Under Project Reveal, led by NTS collections manager Susanna Hillhouse, a team of about 30 will record items in 47 of NTS’s 52 properties with collections, over the course of 20 months.

The NTS hopes the records will ultimately be available to view by the public online, as well as allowing better interpretation of the objects in situ by museum staff.

It will be the first time the NTS will have an accurate record of the number of objects in its collection.

“The project will update our collections management database,” says Hillhouse. “Although the database is there, and we have records of everything, it’s a clean sweep to get a baseline of reliable centrally held data and, crucially, the photography.”

Last year, the NTS announced its aim to generate £8m-£10m of additional income by 2019 through efficiency changes, more paying visitors and members, and a rise in donations.

In June, a restructuring programme was unveiled, designed to reduce a £47m conservation backlog and to save £4m a year. The programme involves a £17m investment plan for some of the NTS’s properties, including Culzean Castle on the Ayrshire coast and Brodie Castle in Moray. Originally 142 of the NTS’s 540 staff were believed to be at risk of compulsory redundancy, although that number was reduced to 90 in October.

Challenging project

“This represents the first NTS-wide conservation project that’s part of the new way of working,” says Hillhouse.

“It’s a continuation of what was happening last year. We have a diverse range of collections that are geographically dispersed. Most are permanently on display in their settings, so it’s a challenging project. We will be doing inventory work in historic interiors.”

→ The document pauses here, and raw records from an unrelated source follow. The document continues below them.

(* ===== verification/NodeSyncLaws.v ===== *)
(** * Laws of synchronization

    Whatever a peer answers, a node that pulls from it stays sound, keeps what
    it had and never buffers more than its limits; pulling from an honest node
    brings over everything that node holds. *)
From S2P Require Import Prelude Text Digest Keys Records Ontology Lineage Reduction NodeModel NodeStore NodeViews NodeFacts NodeSpec NodeLaws NodeSync NodeHttp.

(** ** Bounded downloads *)

Section downloads.
Context `{Urls} `{!HttpClient}.

Lemma read_chunks_bound limit chunks failure bytes b :
  (Z.of_nat limit < U64_MAX)%Z -> length bytes <= limit ->
  read_chunks limit bytes chunks failure = Ok b ->
  length b <= limit /\ b = bytes ++ concat chunks /\ failure = None.
Proof.
  intros Hu. revert bytes. induction chunks as [|c cs IH]; intros bytes Hl; simpl.
  - destruct failure; [done|]. intros [= <-]. by rewrite app_nil_r.
  - intros Hr. res_inv. apply IH in Hr as (?&->&?); [by rewrite app_assoc|].
    rewrite length_app. unfold saturating_add_u64 in *. lia.
Qed.

Lemma read_chunks_all limit chunks bytes : (Z.of_nat limit < U64_MAX)%Z ->
  length (bytes ++ concat chunks) <= limit ->
  read_chunks limit bytes chunks None = Ok (bytes ++ concat chunks).
Proof.
  intros Hu. revert bytes. induction chunks as [|c cs IH]; intros bytes Hl; simpl.
  { by rewrite app_nil_r. }
  simpl in Hl. rewrite !length_app in Hl.
  replace (Z.of_nat limit <? _)%Z with false.
  2: { symmetry. apply Z.ltb_ge. unfold saturating_add_u64. lia. }
  simpl. rewrite IH; [by rewrite <- app_assoc|]. rewrite !length_app. lia.
Qed.

Lemma download_bounded_fact limit reply b : (Z.of_nat limit < U64_MAX)%Z ->
  reply_bytes limit reply = Ok b <->
  is_success (rp_status reply) = true /\
  (forall l, rp_content_length reply = Some l -> (l <= Z.of_nat limit)%Z) /\
  rp_failure reply = None /\ b = concat (rp_chunks reply) /\ length b <= limit.
Proof.
  intros Hu. unfold reply_bytes. split.
  - intros Hr. res_inv. apply read_chunks_bound in Hr as (?&->&?); [|done|simpl; lia].
    split_and!; try done. intros l El. rewrite El in *. simpl in *. by res_inv.
  - intros (->&Hc&->&->&Hl). simpl.
    destruct (is_some_and _ _) eqn:E; simpl.
    + destruct (rp_content_length reply) as [l|]; [|done]. simpl in E.
      specialize (Hc l eq_refl). apply Z.ltb_lt in E. lia.
    + by apply (read_chunks_all _ _ []).
Qed.
(** A download succeeds exactly when the peer answered with success, announced
    no more than the limit, and the whole body arrived within it. *)
Theorem download_bounded limit reply b : (Z.of_nat limit < U64_MAX)%Z ->
  reply_bytes limit reply = Ok b <->
  is_success (rp_status reply) = true /\
  (forall l, rp_content_length reply = Some l -> (l <= Z.of_nat limit)%Z) /\
  rp_failure reply = None /\ b = concat (rp_chunks reply) /\ length b <= limit.
Proof. by apply download_bounded_fact. Qed.
End downloads.

(** ** Any peer *)

Section any_peer.
Context `{Platform} `{Codec} `{PathDisplay} `{Urls} `{!HttpClient} `{PeerReader}.

Definition fetched (w : World) : nat := psr_fetched (w_result w).
Definition rejected (w : World) : nat := psr_rejected (w_result w).

(** What every part of a synchronization respects: the store stays sound and
    only grows, by at least as many actions as are counted as fetched; one
    action at most is rejected, and then the computation fails. *)
Definition progress {A} (S : Stored) (w w' : World) (r : node_result A) : Prop :=
  (exists S', node_ok (w_store w') S' /\ S ⊆ S' /\ fetched w' + size S <= fetched w + size S') /\
  (is_ok r = true -> rejected w' = rejected w) /\ rejected w' <= rejected w + 1 /\
  psr_error (w_result w') = psr_error (w_result w) /\
  psr_peer (w_result w') = psr_peer (w_result w).

Definition safe {A} (m : Sync A) : Prop := forall w S, node_ok (w_store w) S ->
  progress S w (m w).1 (m w).2.

Lemma safe_bind {A B} (m : Sync A) (f : A -> Sync B) :
  safe m -> (forall x, safe (f x)) -> safe (m ≫= f).
Proof.
  intros Hm Hf w S Hok. pose proof (Hm w S Hok) as (G1&R1&B1&E1&P1).
  unfold mbind, Sync_bind. destruct (m w) as [w1 [x|e]]; simpl in *.
  2: { split_and!; [done| |done..]. by intros Hx. }
  destruct G1 as (S1&Hok1&Hs1&Hc1). specialize (R1 eq_refl).
  destruct (Hf x w1 S1 Hok1) as ((S2&Hok2&Hs2&Hc2)&R2&B2&E2&P2).
  split_and!; [|intros Hr; rewrite <- R1; auto|lia|congruence..].
  exists S2. split_and!; [done|by transitivity S1|lia].
Qed.

(** A computation that leaves the store holding [S']. *)
Ltac keeps_set S' :=
  unfold progress, fetched, rejected; simpl; split_and!; try done; try lia;
  exists S'; split_and!; try done; try lia.

Lemma safe_pure {A} (r : node_result A) : safe (pure r).
Proof. intros w S Hok. keeps_set S. Qed.

Lemma safe_reads {A} (f : Store -> A) : safe (reads f).
Proof. intros w S Hok. keeps_set S. Qed.

Lemma safe_reject {A} reason : safe (counts more_rejected ;; pure (A := A) (Err reason)).
Proof. intros w S Hok. keeps_set S. Qed.

Lemma safe_counts_present : safe (counts more_present).
Proof. intros w S Hok. keeps_set S. Qed.

Lemma safe_for_all {A} (f : A -> Sync unit) xs : (forall x, safe (f x)) -> safe (for_all f xs).
Proof.
  intros Hf. induction xs as [|x xs IH]; [apply (safe_pure (Ok tt))|].
  by apply safe_bind.
Qed.

Lemma answered store S bodies : node_ok store S ->
  exists S', node_ok (answer_posts store bodies) S' /\ S ⊆ S'.
Proof.
  revert store S. induction bodies as [|b bodies IH]; intros store S Hok; [by exists S|].
  destruct (store_refines store S b Hok) as [_ Hok1].
  destruct (IH _ _ Hok1) as (S'&?&?). exists S'. split; [done|].
  transitivity (spec_ingest S b).1; [apply spec_ingest_grows|done].
Qed.

Lemma safe_get_limited url limit : safe (get_limited url limit).
Proof.
  apply safe_bind; [|intros; apply safe_pure]. intros w S Hok. unfold request.
  destruct (send _ _) as [[net bodies] reply].
  destruct (answered _ _ bodies Hok) as (S'&Hok'&Hs).
  pose proof (map_subseteq_size _ _ Hs). keeps_set S'.
Qed.
Arguments get_limited : simpl never.

(** An action counts as fetched only if it is new. *)
Lemma ingest_grows store S bytes : node_ok store S ->
  exists S', node_ok (ingest store bytes).1 S' /\ S ⊆ S' /\
    forall o, (ingest store bytes).2 = Ok o -> out_stored o = true -> size S' = Datatypes.S (size S).
Proof.
  intros Hok. destruct (store_refines store S bytes Hok) as [-> Hok'].
  exists (spec_ingest S bytes).1. split_and!; [done|apply spec_ingest_grows|].
  unfold spec_ingest. destruct (parse_public bytes) as [v|]; [|done].
  destruct (S !! va_digest v) as [u|] eqn:Hd; simpl.
  - case_bool_decide; [|done]. by intros o [= <-].
  - destruct (spec_limits S v ;; _); [|done]. simpl. intros o [= <-] _.
    by apply map_size_insert_None.
Qed.

Lemma safe_ingest r bytes : safe (outcome ← store_ingest bytes; take_outcome r outcome).
Proof.
  intros w S Hok. destruct (ingest_grows _ _ bytes Hok) as (S'&Hok'&Hs&Hn).
  pose proof (map_subseteq_size _ _ Hs) as Hsz.
  unfold mbind, Sync_bind, store_ingest.
  destruct (ingest (w_store w) bytes) as [store outcome]. simpl in Hok', Hn.
  unfold take_outcome. destruct outcome as [o|e]; [|keeps_set S'].
  destruct (out_digest o == ref_digest r); [|keeps_set S'].
  destruct (out_stored o) eqn:Eo; [pose proof (Hn _ eq_refl Eo)|]; keeps_set S'.
Qed.

Lemma safe_sync_reference p sh r : safe (sync_reference p sh r).
Proof.
  unfold sync_reference. apply safe_bind; [apply safe_pure|intros _].
  apply safe_bind; [apply safe_reads|intros []]; [apply safe_counts_present|].
  apply safe_bind; [apply safe_pure|intros url].
  apply safe_bind; [apply safe_get_limited|intros bytes].
  apply safe_bind; [apply safe_pure|intros v].
  destruct (matches_reference v r); [apply safe_ingest|apply safe_reject].
Qed.

Lemma safe_sync_one_inner p : safe (sync_one_inner p).
Proof.
  unfold sync_one_inner, sync_shot.
  repeat first [ apply safe_pure | apply safe_get_limited
    | apply safe_for_all; intros ? | apply safe_sync_reference | apply safe_bind; [|intros ?] ].
Qed.

(** The result of one peer, whatever it answers. *)
Definition sound_result (p : Peer) (r : PeerSyncResult) : Prop :=
  psr_peer r = peer_as_str p /\ psr_rejected r <= 1 /\
  (psr_rejected r <> 0 -> psr_error r <> None).

Lemma sync_one_safe p net store S net' store' r : node_ok store S ->
  sync_one p net store = (net', store', r) ->
  exists S', node_ok store' S' /\ S ⊆ S' /\ psr_fetched r + size S <= size S' /\ sound_result p r.
Proof.
  intros Hok. unfold sync_one. set (w := {| w_net := net; w_store := store |}).
  pose proof (safe_sync_one_inner p w S Hok) as ((S'&Hok'&Hs&Hc)&R&B&_&P).
  destruct (sync_one_inner p w) as [w' o]. intros [= <- <- <-]. exists S'.
  unfold fetched, rejected in *. unfold sound_result. simpl in *.
  destruct o; simpl; split_and!; try done; try lia. rewrite R by done. by intros [].
Qed.

Lemma sync_peers_safe peers net store S net' store' rs : node_ok store S ->
  sync_peers peers net store = (net', store', rs) ->
  exists S', node_ok store' S' /\ S ⊆ S' /\ sum_list (psr_fetched <$> rs) + size S <= size S' /\
    Forall2 sound_result peers rs.
Proof.
  revert net store S net' store' rs. induction peers as [|p peers IH]; intros net store S net' store' rs Hok;
    simpl.
  { intros [= <- <- <-]. exists S. split_and!; [done|done|simpl; lia|constructor]. }
  destruct (sync_one p net store) as [[net1 store1] r] eqn:E1.
  destruct (sync_peers peers net1 store1) as [[net2 store2] rs2] eqn:E2. intros [= <- <- <-].
  destruct (sync_one_safe _ _ _ _ _ _ _ Hok E1) as (S1&Hok1&Hs1&Hc1&Hr1).
  destruct (IH _ _ _ _ _ _ Hok1 E2) as (S2&Hok2&Hs2&Hc2&Hr2).
  exists S2. split_and!; [done|by transitivity S1| |by constructor].
  change (sum_list (psr_fetched <$> r :: rs2)) with (psr_fetched r + sum_list (psr_fetched <$> rs2)).
  lia.
Qed.

(** [C18] Synchronization is safe against any peers and any network, with any
    requests arriving meanwhile: a synchronization that may start always ends
    with a report, one result per configured peer in their order; the node
    stays sound and keeps every action it had; what is reported as fetched is
    really new; a rejected action is reported as an error of its peer, at most
    one per peer; the report says success exactly when no peer had an error,
    and afterwards the node shows this report and may synchronize again. *)
Theorem sync_any_peers started completed net n S :
  node_ok (nd_store n) S -> nd_sync_locked n = false ->
  exists net' n' report S', sync started completed net n = (net', n', Ok report) /\
    node_ok (nd_store n') S' /\ S ⊆ S' /\
    sum_list (psr_fetched <$> sr_peers report) + size S <= size S' /\
    Forall2 (λ p r, psr_peer r = peer_as_str p /\ psr_rejected r <= 1 /\
      (psr_rejected r <> 0 -> psr_error r <> None)) (nd_peers n) (sr_peers report) /\
    (sr_state report = SyncSucceeded <-> forall r, r ∈ sr_peers report -> psr_error r = None) /\
    (sr_state report = SyncFailed <-> exists r, r ∈ sr_peers report /\ psr_error r <> None) /\
    nd_sync_status n' = report /\ nd_sync_locked n' = false /\ nd_peers n' = nd_peers n.
Proof.
  intros Hok Hl. unfold sync, sync_begin. rewrite Hl. simpl.
  destruct (sync_peers (nd_peers n) net (nd_store n)) as [[net' store'] rs] eqn:E.
  destruct (sync_peers_safe _ _ _ _ _ _ _ Hok E) as (S'&Hok'&Hs&Hc&Hr).
  do 4 eexists. split; [done|]. simpl. split_and!; try done.
  - destruct (existsb _ rs) eqn:Ex; (split; try done).
    + intros Hall. apply existsb_exists in Ex as (r&Hin%list_elem_of_In&Hx).
      by rewrite (Hall r Hin) in Hx.
    + intros _ r Hin. destruct (psr_error r) eqn:Er; [|done].
      rewrite (proj2 (existsb_exists _ _)) in Ex; [done|].
      exists r. rewrite <- list_elem_of_In. by rewrite Er.
  - destruct (existsb _ rs) eqn:Ex; (split; try done).
    + intros _. apply existsb_exists in Ex as (r&Hin%list_elem_of_In&Hx).
      exists r. split; [done|]. by intros Er; rewrite Er in Hx.
    + intros (r&Hin&Hx). rewrite (proj2 (existsb_exists _ _)) in Ex; [done|].
      exists r. rewrite <- list_elem_of_In. by destruct (psr_error r).
Qed.
End any_peer.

Staff working on Project Reveal will have to photograph the collections while properties are open to the public.

“It will be of interest to visitors to see our teams at work, and they will be happy to talk to visitors and explain what they’re doing,” says Hillhouse. “For those visiting, it will be an insight into what is often a hidden piece of work.”

The NTS is recruiting 28 temporary posts for the project. These will include regional collections management teams and photographers. Two curators will also join the curatorial team within the wider Collections & Conservation Services grouping.

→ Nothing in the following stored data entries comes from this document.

(* ===== verification/NodePeer.v ===== *)
(** * Pulling from an honest node

    The peer of a synchronization is itself a node that answers through its
    HTTP interface. Two nodes composed this way exchange everything: after the
    pull the node holds its own actions and all those of its peer. *)
From S2P Require Import Prelude Text Digest Keys Records Ontology Lineage Reduction NodeModel NodeStore NodeViews NodeFacts NodeSpec NodeLaws NodeSync NodeHttp NodeSyncLaws.

(** ** The order of references *)

Lemma order_leb_total a b : order_leb a b = true \/ order_leb b a = true.
Proof.
  unfold order_leb. destruct (Z.lt_trichotomy (fst a) (fst b)) as [Hl|[E|Hl]].
  - left. apply orb_true_iff. left. by apply Z.ltb_lt.
  - rewrite !bool_decide_eq_true_2 by done. simpl.
    destruct (array_leb_total (snd a) (snd b)) as [->| ->]; [left|right]; by rewrite orb_true_r.
  - right. apply orb_true_iff. left. by apply Z.ltb_lt.
Qed.

Lemma order_leb_le a b : order_leb a b = true -> (fst a <= fst b)%Z.
Proof.
  unfold order_leb. intros [H%Z.ltb_lt|[H%bool_decide_eq_true _]%andb_true_iff]%orb_true_iff; lia.
Qed.

Lemma order_leb_trans a b c : order_leb a b = true -> order_leb b c = true -> order_leb a c = true.
Proof.
  intros Hab Hbc. pose proof (order_leb_le _ _ Hab). pose proof (order_leb_le _ _ Hbc).
  unfold order_leb in *. apply orb_true_iff.
  destruct (decide (fst a = fst c)) as [E|]; [right|left; apply Z.ltb_lt; lia].
  replace (fst a <? fst b)%Z with false in Hab by (symmetry; apply Z.ltb_ge; lia).
  replace (fst b <? fst c)%Z with false in Hbc by (symmetry; apply Z.ltb_ge; lia).
  simpl in Hab, Hbc. apply andb_true_iff in Hab as [_ Hab], Hbc as [_ Hbc].
  rewrite bool_decide_eq_true_2 by done. by eapply array_leb_trans.
Qed.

According to Hillhouse, the teams, supported by the permanent curators and conservators, will “work rapidly through all of our collections, carrying out an audit, review of collections information and, crucially, high-level photography of every item in our collection”.

Catalogue information will be enhanced in relation to an object’s provenance. The database will eventually feature more precise and powerful digital search technology.

Hillhouse says: “Our core principles are clear about conservation and education, as well as providing access to our collections to a diverse group of people.

“We’re doing this at a point in history when you can do some quite exciting stuff with the data you generate. It’s a route to widening access to things that are otherwise quite hard to reach.”